▶ **Problem description**
Report the number of lines in the data below where the string "peer" shows up, and only that number.

───── Information

(** The request after the change and the puts. *)
Record after (idx : option nat) (clear set : Z) (r r' : drbd_request) : Prop := {
  af_nets : Forall2 quiet_word (new_nets idx clear set r) (net_rq_state r');
  af_local k : 0 <= k -> k <> __RQ_POSTPONED -> flag (local_rq_state r') k = flag (new_local clear set r) k;
  af_sub : submitting r' = submitting r }.

Lemma mod_inv e i idx clear set s r :
  settled s -> reqs s !! i = Some r -> step_ok idx clear set r ->
  exists s', mod_rq_state e i idx clear set s = Ret s' /\ settled s' /\ Forall2 same_sub (reqs s) (reqs s') /\
    exists r', reqs s' !! i = Some r' /\ after idx clear set r r'.
Proof.
  intros Hset Hi Hstep. destruct (apply_returns idx clear set r (so_bug _ _ _ _ Hstep)) as (r1 & p & l & Happ).
  pose proof (apply_mid i idx clear set s r r1 p l Hset Hi Hstep Happ) as Hmid.
  pose proof (apply_applied _ _ _ _ _ _ _ Happ (so_change _ _ _ _ Hstep)) as Hap.
  destruct (ap_puts _ _ _ _ _ _ Hap) as (P1 & P2 & P3).
  unfold mod_rq_state. rewrite (req_lookup _ _ _ Hi), Happ. cbn [obind].
  set (s1 := emit i l (upd i (fun _ => r1) s)) in *.
  destruct (put_completion_inv e i (c_put p) s1 _ _ Hmid P1) as [I2 F2].
  set (s2 := drbd_req_put_completion_ref e i (c_put p) s1) in *.
  assert (reqs s1 !! i = Some r1) as Hi1.
  { cbn. rewrite list_lookup_alter_eq, Hi. done. }
  assert (length (reqs s2) = length (reqs s)) as Hlen.
  { rewrite <- (Forall2_length _ _ _ F2). cbn. apply length_alter. }
  assert (i < length (reqs s2))%nat as Hlt by (rewrite Hlen; by eapply lookup_lt_Some).
  assert (forall s', Forall2 put_req (reqs s2) (reqs s') -> Forall2 same_sub (reqs s) (reqs s') /\
     exists r', reqs s' !! i = Some r' /\ after idx clear set r r') as Hframe.
  { intros s' F3. assert (Forall2 put_req (reqs s1) (reqs s')) as F by (by etransitivity).
    split. { etransitivity; [|by apply put_subs, F]. cbn. rewrite (alter_as_insert _ _ _ _ Hi). apply (same_subs_insert i r); [done|].
      unfold same_sub. by rewrite (ap_same _ _ _ _ _ _ Hap). }
    destruct (Forall2_lookup_l _ _ _ _ _ F Hi1) as (r' & Hr' & [N L S]). exists r'. split; [done|].
    rewrite (ap_same _ _ _ _ _ _ Hap) in N, L, S. by split. }
  destruct ((d_put p =? 0) && (o_put p =? 0)) eqn:Ez.
  - apply andb_true_iff in Ez as [Ed%Z.eqb_eq Eo%Z.eqb_eq]. rewrite Ed, Eo in I2. exists s2. split; [done|].
    split; [|by apply Hframe]. destruct I2 as [C2 Q2 L2]. split; [|done|done].
    eapply chain_inv_ext, C2; intros k; apply take_zero.
  - destruct (walk_res_inv e i (d_put p) (o_put p) s2 _ _ I2 Hlt) as [[C3 Q3 L3] W3];
      [unfold take, zero; rewrite decide_True by done; lia..|].
    eexists. split; [done|]. split.
    + split; [|done|done]. eapply chain_inv_ext, C3; intros k; apply take_back.
    + apply Hframe. eapply Forall2_impl; [apply W3|apply walk_put].
Qed.

(** ** The masks of the events *)

(** The masks of an event of a peer after the submission: no new answer to wait for,
    nothing of the local disk. *)
Definition net_masks (clear set : Z) : bool :=
  forallb (fun k => negb (flag set k))
    [__RQ_LOCAL_PENDING; __RQ_LOCAL_ABORTED; __RQ_POSTPONED; __RQ_WRITE; __RQ_EXP_BARR_ACK; __RQ_NET_PENDING] &&
  forallb (fun k => negb (flag clear k))
    [__RQ_LOCAL_PENDING; __RQ_LOCAL_ABORTED; __RQ_POSTPONED; __RQ_WRITE; __RQ_EXP_BARR_ACK; __RQ_NET_DONE] &&
  (Z.land clear set =? 0).

Lemma land_disjoint clear set k : (Z.land clear set =? 0) = true -> flag set k = true -> flag clear k = false.
Proof.
  intros H0%Z.eqb_eq Hs. apply not_true_iff_false. intros Hc. unfold flag in *.
  assert (Z.testbit (Z.land clear set) k = true) as Ht by (rewrite Z.land_spec, Hs, Hc; done). by rewrite H0, Z.testbit_0_l in Ht.
Qed.

Lemma any_new clear set n : any (new_net clear set n) RQ_NET_MASK = true ->
  any n RQ_NET_MASK = true \/ any set RQ_NET_MASK = true.
Proof.
  unfold any. rewrite !negb_true_iff, !Z.eqb_neq. intros Hn.
  destruct (decide (Z.land n RQ_NET_MASK = 0)) as [Hz|]; [right|by left]. intros Hs. apply Hn.
  apply Z.bits_inj'. intros k Hk. rewrite Z.land_spec, Z.bits_0. fold (flag (new_net clear set n) k).
  assert (forall m, Z.land m RQ_NET_MASK = 0 -> Z.testbit m k && Z.testbit RQ_NET_MASK k = false) as Hm
    by (intros m Em; by rewrite <- Z.land_spec, Em, Z.bits_0).
  unfold new_net. rewrite flag_set, !flag_ldiff_state0 by done. unfold flag.
  pose proof (Hm n Hz). pose proof (Hm set Hs).
  destruct (Z.testbit n k), (Z.testbit set k), (Z.testbit RQ_NET_MASK k); cbn in *; rewrite ?andb_false_r; done.
Qed.

(** A peer that has to answer keeps the request from being done. *)
Lemma pending_word_waits r id : flag (net r id) __RQ_NET_PENDING = true -> pending_actions r <> 0.
Proof.
  intros Hp (_ & _ & Hn)%pending_zero. specialize (Hn id). unfold nc in Hn. rewrite Hp in Hn.
  pose proof (b2z_range (drbd_sender_needs_master_bio (net r id))). cbn in Hn. lia.
Qed.

Lemma net_word r id (P : Z -> Prop) : Forall P (net_rq_state r) -> (id < length (net_rq_state r))%nat -> P (net r id).
Proof.
  intros HF Hlt. destruct (lookup_lt_is_Some_2 _ _ Hlt) as [n Hn]. unfold net. rewrite Hn. exact (Forall_lookup_1 P _ id n HF Hn).
Qed.

Lemma pending_word_undone r id : req_inv r -> (id < length (net_rq_state r))%nat ->
  flag (net r id) __RQ_NET_PENDING = true -> 0 < undone r.
Proof.
  intros [_ [W1 W2 _ _] Hlife] Hlt Hp. pose proof (net_word r id _ W1 Hlt) as Hw. cbn in Hw. unfold word_ok in Hw. rewrite Hp in Hw.
  apply andb_true_iff in Hw as [[Hd%negb_true_iff Hb]%andb_true_iff _]. cbn in Hb. rewrite andb_true_r in Hb.
  assert (0 <= Z.b2z (base_done r) /\ 0 <= sumz bc (net_rq_state r)) as [H1 H2]
    by (split; [apply b2z_range|apply sumz_nonneg, bc_nonneg]).
  destruct (aborted r) eqn:Ea.
  - destruct (flag (local_rq_state r) __RQ_WRITE) eqn:Ew.
    + destruct (lookup_lt_is_Some_2 _ _ Hlt) as [n Hn]. assert (net r id = n) as En by (unfold net; by rewrite Hn).
      unfold undone. rewrite <- (list_insert_id _ _ _ Hn) in H2 |- *. rewrite En in Hb, Hd.
      assert (sumz bc (net_rq_state r) <> 0) as Hne; [|rewrite (list_insert_id _ _ _ Hn) in *; lia].
      intros H0. pose proof (sumz_zero bc _ bc_nonneg H0) as HF. pose proof (Forall_lookup_1 _ _ _ _ HF Hn) as Hx. cbn in Hx.
      cbn [implb] in Hb. unfold bc in Hx. by rewrite Hb, Hd in Hx.
    + assert (Forall (fun n => flag n __RQ_NET_PENDING = false) (net_rq_state r)) as HF by (apply W2; [by rewrite orb_true_r|done]).
      pose proof (net_word r id _ HF Hlt) as Hx. cbn in Hx. congruence.
  - assert (ready r) as Hr by (apply (lf_waiting _ (Hlife eq_refl)); by eapply pending_word_waits).
    unfold undone. rewrite (rd_base _ Hr) in *. cbn in *. lia.
Qed.

Lemma net_step_ok id clear set r :
  req_inv r -> (id < length (net_rq_state r))%nat -> net_masks clear set = true ->
  (flag set __RQ_NET_QUEUED || flag set __RQ_COMPLETION_SUSP = true -> flag (net r id) __RQ_NET_PENDING = true) ->
  (any set RQ_NET_MASK = true -> any (net r id) RQ_NET_MASK = true) ->
  word_ok (flag (local_rq_state r) __RQ_WRITE) (new_net clear set (net r id)) = true ->
  (oos_word (net r id) = true -> oos_word (new_net clear set (net r id)) = true) ->
  step_ok (Some id) clear set r.
Proof.
  intros Hinv Hlt [[Hset Hclear]%andb_true_iff Hdis]%andb_true_iff Hadds Hany Hword Hoos.
  rewrite forallb_forall in Hset, Hclear.
  assert (forall k, k = __RQ_LOCAL_PENDING \/ k = __RQ_LOCAL_ABORTED \/ k = __RQ_POSTPONED \/ k = __RQ_WRITE \/ k = __RQ_EXP_BARR_ACK ->
    flag set k = false /\ flag clear k = false) as Hk.
  { intros k Hk. split; apply negb_true_iff; [apply Hset|apply Hclear]; cbn [In]; destruct Hk as [-> |[-> |[-> |[-> | ->]]]]; tauto. }
  assert (flag set __RQ_NET_PENDING = false /\ flag clear __RQ_NET_DONE = false) as [Hp Hd].
  { split; apply negb_true_iff; [apply Hset|apply Hclear]; cbn [In]; tauto. }
  destruct (Hk __RQ_LOCAL_PENDING) as [S1 C1]; [tauto|]. destruct (Hk __RQ_LOCAL_ABORTED) as [S2 C2]; [tauto|].
  destruct (Hk __RQ_EXP_BARR_ACK) as [S3 C3]; [tauto|].
  assert (forall k, k = __RQ_LOCAL_PENDING \/ k = __RQ_LOCAL_ABORTED -> flag (new_local clear set r) k = flag (local_rq_state r) k) as Hloc.
  { intros k Hx. destruct (Hk k) as [Sk Ck]; [tauto|]. rewrite flag_new_local by (by destruct Hx as [-> | ->]). by rewrite Sk, Ck, andb_true_r. }
  split.
  - split; [intros k _; by apply land_disjoint|done|congruence|done|congruence|done|intros; congruence|congruence].
  - done.
  - unfold adds. rewrite Hp, S1. cbn [orb]. rewrite orb_false_r. intros Ha. apply (pending_word_waits r id), Hadds. done.
  - rewrite S3. cbn. intros Hq. apply (pending_word_undone r id Hinv Hlt), Hadds. by rewrite Hq.
  - intros k Hx. apply Hk. tauto.
  - by intros ? [= <-].
  - by intros ? [= <-].
  - intros ? [= <-] Hn. left. destruct (any_new _ _ _ Hn); auto.
  - rewrite !Hloc by auto. intros Hl Hw. pose proof (wi_local _ (ri_words _ Hinv) Hl Hw) as HF. cbn.
    apply Forall_insert; [done|]. rewrite flag_new_net by done. rewrite Hp. cbn. pose proof (net_word r id _ HF Hlt) as Hx. cbn in Hx. by rewrite Hx.
Qed.

(** Evaluates the flags of closed masks. *)
Ltac eval_masks :=
  repeat match goal with
  | |- context [flag (RQ ?l) ?k] => let b := eval vm_compute in (flag (RQ l) k) in change (flag (RQ l) k) with b
  | |- context [flag 0 ?k] => rewrite (flag_0 k)
  end.

(** The local disk. *)
Lemma local_step_ok clear set r :
  req_inv r -> Z.ldiff set RQ_STATE_0_MASK = 0 -> Z.ldiff clear RQ_STATE_0_MASK = 0 -> (Z.land clear set =? 0) = true ->
  forallb (fun k => negb (flag set k)) [__RQ_LOCAL_PENDING; __RQ_COMPLETION_SUSP; __RQ_POSTPONED; __RQ_WRITE] = true ->
  forallb (fun k => negb (flag clear k)) [__RQ_LOCAL_ABORTED; __RQ_POSTPONED; __RQ_WRITE] = true ->
  (flag set __RQ_LOCAL_ABORTED = true ->
   flag (local_rq_state r) __RQ_LOCAL_PENDING = true /\ flag clear __RQ_LOCAL_PENDING = false) ->
  step_ok None clear set r.
Proof.
  intros Hinv Hs0 Hc0 Hdis Hset Hclear Hab. rewrite forallb_forall in Hset, Hclear.
  assert (forall m k, Z.ldiff m RQ_STATE_0_MASK = 0 -> 0 <= k -> state0 k = false -> flag m k = false) as Hnet.
  { intros m k Hm Hk Hs. rewrite <- (net_bit m k Hk Hs), Hm. apply flag_0. }
  assert (flag set __RQ_LOCAL_PENDING = false /\ flag set __RQ_COMPLETION_SUSP = false) as [S1 S2].
  { split; apply negb_true_iff, Hset; cbn [In]; tauto. }
  assert (flag clear __RQ_LOCAL_ABORTED = false) as C1 by (apply negb_true_iff, Hclear; cbn [In]; tauto).
  split.
  - split; [intros k _; by apply land_disjoint|done|done|done|congruence| |intros; congruence|].
    + by split; apply Hnet.
    + intros _ Hp Ha. by apply (wi_abort _ (ri_words _ Hinv)).
  - done.
  - unfold adds. rewrite S1, S2, !(Hnet set) by done. done.
  - rewrite !(Hnet set) by done. done.
  - intros k Hk. split; apply negb_true_iff; [apply Hset|apply Hclear]; cbn [In]; destruct Hk as [-> | ->]; tauto.
  - done.
  - done.
  - done.
  - cbn [new_nets]. intros Hl Hw. apply (wi_local _ (ri_words _ Hinv)); [|done]. unfold aborted.
    rewrite !flag_new_local, S1, C1, andb_true_r in Hl by done. destruct (flag set __RQ_LOCAL_ABORTED); [by destruct (Hab eq_refl) as [-> _]|].
    destruct (flag (local_rq_state r) __RQ_LOCAL_PENDING); [done|]. done.
Qed.

Section event.
Variables (r : drbd_request) (id : nat).
Hypothesis Hinv : req_inv r.
Hypothesis Hid : (id < length (net_rq_state r))%nat.

Notation n := (net r id).
Notation w := (flag (local_rq_state r) __RQ_WRITE).

Lemma event_word : word_ok w n = true.
Proof. exact (net_word r id _ (wi_words _ (ri_words _ Hinv)) Hid). Qed.

(** The masks of an event that adds nothing to wait for. *)
Lemma event_step_ok c st :
  net_masks (RQ c) (RQ st) = true ->
  flag (RQ st) __RQ_NET_QUEUED || flag (RQ st) __RQ_COMPLETION_SUSP = false ->
  (any (RQ st) RQ_NET_MASK = true -> any n RQ_NET_MASK = true) ->
  (flag n __RQ_NET_PENDING = true -> flag (RQ c) __RQ_NET_PENDING = true -> w || flag (RQ st) __RQ_NET_DONE = true) ->
  (flag (RQ st) __RQ_NET_DONE = true -> flag n __RQ_NET_PENDING = true -> flag (RQ c) __RQ_NET_PENDING = true) ->
  (flag (RQ st) __RQ_NET_DONE = true -> drbd_sender_needs_master_bio n = false) ->
  (flag (RQ c) __RQ_NET_PENDING_OOS = true -> flag (RQ c) __RQ_NET_QUEUED = true) ->
  step_ok (Some id) (RQ c) (RQ st) r.
Proof.
  intros Hm Hadd Hany Hp Hd Hq Hoo. pose proof event_word as Hw. pose proof Hm as Hm'.
  unfold net_masks in Hm'. apply andb_true_iff in Hm' as [[Hset Hclear]%andb_true_iff _]. rewrite forallb_forall in Hset, Hclear.
  assert (flag (RQ st) __RQ_NET_PENDING = false /\ flag (RQ st) __RQ_EXP_BARR_ACK = false) as [S1 S2]
    by (split; apply negb_true_iff, Hset; cbn [In]; tauto).
  assert (flag (RQ c) __RQ_EXP_BARR_ACK = false /\ flag (RQ c) __RQ_NET_DONE = false) as [C1 C2]
    by (split; apply negb_true_iff, Hclear; cbn [In]; tauto).
  apply orb_false_iff in Hadd as [S3 S4].
  apply net_step_ok; [done|done|done|by rewrite S3, S4|done| |].
  - assert (any (new_net (RQ c) (RQ st) n) RQ_NET_MASK = true -> any n RQ_NET_MASK = true) as Ha.
    { intros Hn. destruct (any_new _ _ _ Hn); auto. }
    unfold word_ok in *. rewrite !flag_new_net, S1, S2, C1, C2 by done. cbn [negb orb]. rewrite !andb_true_r.
    destruct (any (new_net (RQ c) (RQ st) n) RQ_NET_MASK); [rewrite Ha in Hw by done|];
    destruct (flag n __RQ_NET_PENDING), (flag (RQ c) __RQ_NET_PENDING), (flag (RQ st) __RQ_NET_DONE);
      try specialize (Hp eq_refl eq_refl); try specialize (Hd eq_refl eq_refl);
      destruct w, (flag n __RQ_EXP_BARR_ACK), (flag n __RQ_NET_DONE); done.
  - unfold oos_word, drbd_sender_needs_master_bio in *. rewrite !flag_new_net, S3, C2 by done. cbn [negb orb]. rewrite andb_true_r.
    destruct (flag (RQ st) __RQ_NET_DONE); [specialize (Hq eq_refl)|]; destruct (flag (RQ c) __RQ_NET_PENDING_OOS);
      try specialize (Hoo eq_refl);
      destruct (flag n __RQ_NET_QUEUED), (flag n __RQ_NET_DONE), (flag n __RQ_NET_PENDING_OOS), (flag (RQ c) __RQ_NET_QUEUED),
        (flag (RQ st) __RQ_NET_PENDING_OOS); done.
Qed.
End event.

──────────

▶ **Finished task**
2